玉米硝酸盐和氯化物转运蛋白NPF6
发表日期:2017-09-14 09:20PM 阅览次数:
作为重要的农业肥料,氮肥每年的施用量超过1亿顿。提高氮肥的利用效率是整个农业生产和作物育种领域关注的重要课题。在大多数土壤中,硝态氮(NO3-)和铵态氮(NH4+)是作物吸收氮素的主要形式,植物对硝态氮吸收和转运主要通过硝酸盐转运蛋白(nitrate transporters, NRTs)和氯离子通道(chloride channel, CLC)来完成。最近,研究人员鉴定了玉米中的硝酸盐和氯化物转运蛋白NPF6的功能,为改良玉米的氮利用效率提供了新的途径。
研究人员根据玉米的序列信息分离了NPF6蛋白的两个全长cDNA Zm-NPF6.4(GRMZM2G086496_T01)和Zm-NPF6.6(GRMZM2G161459_T02)。经鉴定,Zm-NPF6.4和Zm-NPF6.4蛋白与拟南芥中的At-NPF6.3 (也叫CHL1,chlorate resistant1)同源。其亲和性转换和盐桥残基以及质子结合结构域十分保守,预示着转运蛋白的特性和功能。随后的体外试验也证明了其作为硝酸盐和氯化物转运蛋白的功能。Zm-NPF6.6对硝酸盐表现出高亲和性,对氯化物表现出低亲和性;而Zm-NPF6.4正好相反,对硝酸盐表现出低亲和性,对氯化物表现出高亲和性。对几个重要的氨基酸位点,如NPF6.6的H362、T104和NPF6.4的Y370、T106进行替换或突变,可以改变他们对硝酸盐和氯化物的亲和性。该研究系统研究了玉米NPF6蛋白的生物学功能,发现了其对硝酸盐和氯化物的转运特性。NPF6蛋白的发现和研究将为改良玉米的氮利用效率提供新的途径。
Plant Cell. 2017 Sep 8.
Maize NPF6 Proteins Are Homologs of Arabidopsis CHL1 That Are Selective for both Nitrate and Chloride.
Author
Wen Z, Tyerman S, Dechorgnat J, Ovchinnikova E, Dhugga K, Kaiser BN*.
*: Centre for Carbon Water and Food, School of Life and Environmental Sciences, University of Sydney, Australia
Abstract
Nitrate uptake by plant cells requires both high and low-affinity transport activities.

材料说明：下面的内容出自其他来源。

(* ===== verification/Balancer.v ===== *)
(** The balancer's policy (balancer_policy.cpp): the zones of a collection and
    the chunks they hold, the choice of donor and receiver shards, and the
    migrations a balancing round proposes. *)

From stdpp Require Import base list strings gmap sorting.
From Stdlib Require Import ZArith Lia String.
From S2P Require Import Prelude OrdMap Bson ChunkVersion ChunkType ConfigChunks.
Local Open Scope string_scope.
Local Open Scope Z_scope.
Local Open Scope list_scope.
Local Open Scope outcome_scope.

Definition kDefaultImbalanceThreshold : Z := 2.
Definition kAggressiveImbalanceThreshold : Z := 1.

(** * Data *)

Record ZoneRange := mkZone { zr_min : BSONObj; zr_max : BSONObj; zr_zone : string }.

Record ShardStatistics := mkStat {
  ss_shardId : ShardId;
  ss_maxSizeMB : Z;
  ss_currSizeMB : Z;
  ss_isDraining : bool;
  ss_shardTags : gset string;
  ss_mongoVersion : string
}.

Definition isSizeMaxed (s : ShardStatistics) : bool :=
  if (ss_maxSizeMB s =? 0) || (ss_currSizeMB s =? 0) then false else ss_maxSizeMB s <=? ss_currSizeMB s.

(** Ordered maps; the set of tags is iterated in order. *)
Record DistributionStatus := mkDist {
  ds_nss : string;
  ds_shardChunks : list (ShardId * list ChunkType);
  ds_zoneRanges : list (BSONObj * ZoneRange);
  ds_allTags : list (string * unit)
}.

Definition newDistributionStatus (nss : string) (shardToChunksMap : list (ShardId * list ChunkType))
    : DistributionStatus := mkDist nss shardToChunksMap [] [].

(** [MigrateInfo(to, chunk)] *)
Record MigrateInfo := mkMigrate {
  mi_ns : string;
  mi_to : ShardId;
  mi_from : ShardId;
  mi_minKey : BSONObj;
  mi_maxKey : BSONObj;
  mi_version : ChunkVersion
}.

Definition newMigrateInfo (to : ShardId) (chunk : ChunkType) : Outcome MigrateInfo :=
  match validate chunk with
  | Ret _ =>
      invariant (ShardId_isValid to) ;*
      match _ns chunk, _shard chunk, _min chunk, _max chunk, _version chunk with
      | Some ns, Some from, Some mn, Some mx, Some v => Ret (mkMigrate ns to from mn mx v)
      | _, _, _, _, _ => Undef
      end
  | _ => Abort
  end.

(** * Zones *)

Definition addRangeToZone (d : DistributionStatus) (range : ZoneRange) : Outcome DistributionStatus :=
  let z := ds_zoneRanges d in
  let minIntersect := upper_bound (zr_min range) z in
  let maxIntersect := upper_bound (zr_max range) z in
  let new_entry :=
    mkDist (ds_nss d) (ds_shardChunks d) (map_insert (zr_max range) range z)
      (map_insert (zr_zone range) () (ds_allTags d)) in
  if negb (minIntersect =? maxIntersect)%nat then
    match z !! minIntersect with
    | None => Abort
    | Some (_, first) =>
        let* intersectingRange :=
          if woCompare (zr_min first) (zr_max range) <? 0 then Ret first
          else match z !! maxIntersect with Some (_, r) => Ret r | None => Undef end in
        if (woCompare (zr_min intersectingRange) (zr_min range) =? 0) &&
           (woCompare (zr_max intersectingRange) (zr_max range) =? 0) &&
           String.eqb (zr_zone intersectingRange) (zr_zone range)
        then Ret d
        else Throw RangeOverlapConflict
    end
  else
    match z !! minIntersect with
    | Some (_, nextRange) =>
        if 0 <? woCompare (zr_max range) (zr_min nextRange)
        then invariant (woCompare (zr_max range) (zr_max nextRange) <? 0) ;* Throw RangeOverlapConflict
        else Ret new_entry
    | None => Ret new_entry
    end.

Definition getTagForChunk (d : DistributionStatus) (chunk : ChunkType) : Outcome string :=
  let z := ds_zoneRanges d in
  let* (mn, mx) := chunk_bounds chunk in
  let minIntersect := upper_bound mn z in
  let maxIntersect := lower_bound mx z in
  if negb (minIntersect =? maxIntersect)%nat then Ret ""
  else
    match z !! minIntersect with
    | None => Ret ""
    | Some (_, intersectRange) =>
        if (woCompare (zr_min intersectRange) mn <=? 0) && (woCompare mx (zr_max intersectRange) <=? 0)
        then Ret (zr_zone intersectRange)
        else Ret ""
    end.

Definition tags (d : DistributionStatus) : list string := (ds_allTags d).*1.

(** * Counting chunks *)

Definition getChunks (d : DistributionStatus) (shardId : ShardId) : Outcome (list ChunkType) :=
  match map_get shardId (ds_shardChunks d) with Some l => Ret l | None => Abort end.

Definition totalChunks (d : DistributionStatus) : Z :=
  foldl (fun total sc => total + Z.of_nat (List.length sc.2)) 0 (ds_shardChunks d).

Definition numberOfChunksInShard (d : DistributionStatus) (shardId : ShardId) : Outcome Z :=
  let* shardChunks := getChunks d shardId in Ret (Z.of_nat (List.length shardChunks)).

Definition numberOfChunksInShardWithTag (d : DistributionStatus) (shardId : ShardId) (tag : string)
    : Outcome Z :=
  let* shardChunks := getChunks d shardId in
  ofold (fun total chunk =>
           let* t := getTagForChunk d chunk in
           Ret (if String.eqb tag t then total + 1 else total)) 0 shardChunks.

Definition totalChunksWithTag (d : DistributionStatus) (tag : string) : Outcome Z :=
  ofold (fun total sc =>
           let* n := numberOfChunksInShardWithTag d sc.1 tag in Ret (total + n)) 0 (ds_shardChunks d).

(** * Choosing shards *)

Definition isShardSuitableReceiver (stat : ShardStatistics) (chunkTag : string) : Outcome unit :=
  if isSizeMaxed stat then Throw IllegalOperation
  else if ss_isDraining stat then Throw IllegalOperation
  else if negb (String.eqb chunkTag "") && negb (bool_decide (chunkTag ∈ ss_shardTags stat))
  then Throw IllegalOperation
  else Ret ().

(** One shard in the search for the receiver and for the donor. *)
Definition least_loaded_step (d : DistributionStatus) (tag : string) (excludedShards : gset ShardId)
    (st : ShardId * Z) (stat : ShardStatistics) : Outcome (ShardId * Z) :=
  let '(best, minChunks) := st in
  if bool_decide (ss_shardId stat ∈ excludedShards) then Ret (best, minChunks)
  else if negb (is_Ret (isShardSuitableReceiver stat tag)) then Ret (best, minChunks)
  else
    let* n := numberOfChunksInShard d (ss_shardId stat) in
    let myChunks := u32 n in
    if minChunks <=? myChunks then Ret (best, minChunks) else Ret (ss_shardId stat, myChunks).

Definition most_overloaded_step (d : DistributionStatus) (chunkTag : string) (excludedShards : gset ShardId)
    (st : ShardId * Z) (stat : ShardStatistics) : Outcome (ShardId * Z) :=
  let '(worst, maxChunks) := st in
  if bool_decide (ss_shardId stat ∈ excludedShards) then Ret (worst, maxChunks)
  else
    let* n := numberOfChunksInShardWithTag d (ss_shardId stat) chunkTag in
    let shardChunkCount := u32 n in
    if shardChunkCount <=? maxChunks then Ret (worst, maxChunks) else Ret (ss_shardId stat, shardChunkCount).

(** The empty shard id stands for "none". *)
Definition _getLeastLoadedReceiverShard (shardStats : list ShardStatistics) (d : DistributionStatus)
    (tag : string) (excludedShards : gset ShardId) : Outcome ShardId :=
  let* (best, _) := ofold (least_loaded_step d tag excludedShards) ("", 2 ^ 32 - 1) shardStats in Ret best.

Definition _getMostOverloadedShard (shardStats : list ShardStatistics) (d : DistributionStatus)
    (chunkTag : string) (excludedShards : gset ShardId) : Outcome ShardId :=
  let* (worst, _) := ofold (most_overloaded_step d chunkTag excludedShards) ("", 0) shardStats in Ret worst.

(** * A balancing round *)

(** The migrations so far and the shards they use. *)
Definition Round : Type := list MigrateInfo * gset ShardId.

(** [migrations.emplace_back(to, chunk)] and the marking of both shards. *)
Definition add_migration (st : Round) (from to : ShardId) (chunk : ChunkType) : Outcome Round :=
  let '(migrations, usedShards) := st in
  let* m := newMigrateInfo to chunk in
  invariant (negb (bool_decide (from ∈ usedShards))) ;*
  let usedShards := usedShards ∪ {[from]} in
  invariant (negb (bool_decide (to ∈ usedShards))) ;*
  Ret (migrations ++ [m], usedShards ∪ {[to]}).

Arabidopsis (Arabidopsis thaliana, At) nitrate transporter 1/peptide transporter family (NPF) 6.3 is a dual-affinity plasma membrane transport protein that has both high and low-affinity functions. At-NPF6.3 imports and senses nitrate and is regulated by phosphorylation at Thr-101 (T101). A detailed functional analysis of two maize (Zea mays, Zm) homologs of At-NPF6.3 (Zm-NPF6.6 and Zm-NPF6.4) showed that Zm-NPF6.6 was a pH dependent non-biphasic high-affinity nitrate-specific transport protein. By contrast, maize NPF6.4 was a low-affinity nitrate transporter with efflux activity. When supplied chloride, NPF6.4 switched to a high-affinity chloride selective transporter, while NPF6.6 had only a low-affinity chloride transport activity. Structural predictions identified a nitrate binding His (H362) in NPF6.6 but not in NPF6.4. Mutation of NPF6.4 Tyr-370 to His (Y370H) resulted in saturable high-affinity nitrate transport activity and nitrate selectivity. Loss of H362 in NPF6.6 (H362Y) eliminated both nitrate and chloride transport. Furthermore, alterations to Thr-104, a conserved phosphorylation site in NPF6.6, resulted in a similar high-affinity nitrate transport activity with increased Km whereas equivalent changes in NPF6.4 (T106) disrupted high-affinity chloride transport activity. NPF6 proteins exhibit different substrate specificity in plants and regulate nitrate transport affinity/selectivity using a conserved His residue.